In the above embodiment, the metal plate 30 has the function of reinforcing the printed wiring board 20, but the metal plate 30 may constitute a part of the chassis, for example.

(Effects of the Invention) As explained above, according to the present invention, an integrated circuit element mounting mechanism can be realized which has a high heat dissipation effect and can reduce the thickness of the mechanism including the printed wiring board, and has great practical effects.

[Brief explanation of the drawing]

Fig. 1 is a structural explanatory diagram showing a specific example of an integrated circuit element used in the present invention, Fig. 2 is a structural explanatory diagram showing a specific example of a printed wiring board used in the present invention, and Fig. 3 is a printed wiring diagram of an integrated circuit element.

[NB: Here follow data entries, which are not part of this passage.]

(** The columns of a booking that no handler writes after the insertion. *)
Definition fixed_part (b : booking)
    : Z * string * string * string * string * string * string * string * string
      * string * datetime :=
  (b_id b, b_faculty b, b_faculty_name b, b_room b, b_subject b, b_purpose b,
   b_start_time b, b_end_time b, b_notes b, b_priority b, b_timestamp b).

(** Five requests in flight: the first inside the section of C-101, the
    second waiting for the lock of C-101. *)
Definition one_in_room : pool :=
  {| shared :=
       with_room_locks {[ "C-101" := true ]}
                       (with_semaphore 0 (boot empty_database));
     threads :=
       [InRoom "C-101" (sample_request "C-101" "2024-03-04 10:00" "2024-03-04 11:00");
        AtLock "C-101" (sample_request "C-101" "2024-03-04 10:00" "2024-03-04 11:00");
        Holding (sample_request "L-201" "2024-03-04 10:00" "2024-03-04 11:00");
        Holding (sample_request "SH-301" "2024-03-04 10:00" "2024-03-04 11:00");
        Holding (sample_request "L-201" "2024-03-04 10:00" "2024-03-04 11:00")] |}.

(** The order [ORDER BY status ASC, id DESC] puts distinct rows in. *)
Definition status_then_newest (a b : booking) : Prop :=
  text_lt (b_status a) (b_status b)
  \/ (b_status a = b_status b /\ b_id b < b_id a).

(** A table with an approved, two pending and a rejected booking. *)
Definition mixed_statuses : database :=
  {| bookings :=
       [approved_row;
        {| b_id := 2; b_faculty := "2000002@geu.ac.in"; b_faculty_name := "";
           b_room := "L-201"; b_subject := ""; b_purpose := "Lab";
           b_start_time := "2024-03-05 10:00"; b_end_time := "2024-03-05 11:00";
           b_notes := ""; b_status := "pending"; b_priority := "low";
           b_timestamp := 3000000;
           b_approved_at := None; b_rejected_at := None |};
        {| b_id := 3; b_faculty := "2000002@geu.ac.in"; b_faculty_name := "";
           b_room := "SH-301"; b_subject := ""; b_purpose := "Talk";
           b_start_time := "2024-03-06 10:00"; b_end_time := "2024-03-06 11:00";
           b_notes := ""; b_status := "rejected"; b_priority := "high";
           b_timestamp := 4000000;
           b_approved_at := None; b_rejected_at := Some 5000000 |};
        {| b_id := 4; b_faculty := "2000001@geu.ac.in"; b_faculty_name := "";
           b_room := "C-101"; b_subject := ""; b_purpose := "Exam";
           b_start_time := "2024-03-07 10:00"; b_end_time := "2024-03-07 11:00";
           b_notes := ""; b_status := "pending"; b_priority := "urgent";
           b_timestamp := 6000000;
           b_approved_at := None; b_rejected_at := None |}];
     bookings_seq := 4;
     timetable :=
       [{| tt_day := "Monday"; tt_time := "09:00-10:00"; tt_room := "L-201";
           tt_faculty := "Dr. Iyer"; tt_subject := "DBMS"; tt_semester := "4" |}] |}.

(** Does an approved booking cover the instant, both ends included, as
    [get_empty_rooms] asks it of SQLite? *)
Definition covers (sql_datetime : string -> option string) (instant : string)
    (b : booking) : Prop :=
  exists starts at_ ends,
    sql_datetime (b_start_time b) = Some starts
    /\ sql_datetime instant = Some at_
    /\ sql_datetime (b_end_time b) = Some ends
    /\ text_le starts at_ /\ text_le at_ ends.

(** ** Accounts: [init_db] and [/api/login] *)

Definition HOD_EMAIL : string := "deveshsir@geu.ac.in".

FIG. 4 is a cross-sectional view showing an example of a state in which it is attached to a plate, FIG. 4 is a configuration explanatory diagram showing an example of an integrated circuit element, and FIG. 5 is a configuration explanatory diagram showing an example of a conventional mounting mechanism. 10... Integrated circuit element, 20... Printed wiring board, 30... Metal plate, 40... Insulating sheet.

Claims (1)

[Scope of utility model registration request] An integrated circuit element with a plurality of connection patterns formed from one side to the other side and an insulating member provided on the other side, and an opening for fitting the integrated circuit element, and the area around this opening is It consists of a printed wiring board on which a plurality of wiring patterns are formed to be connected to a predetermined connection pattern of an integrated circuit element, and a metal plate attached to one side of the printed wiring board, and the integrated circuit element is The connecting member is fitted into the opening of the printed wiring board so that the member surface is in contact with the metal plate, and the predetermined connection pattern of the integrated circuit element and the predetermined wiring pattern of the printed wiring board are connected by the connection member. integrated circuit element mounting mechanism.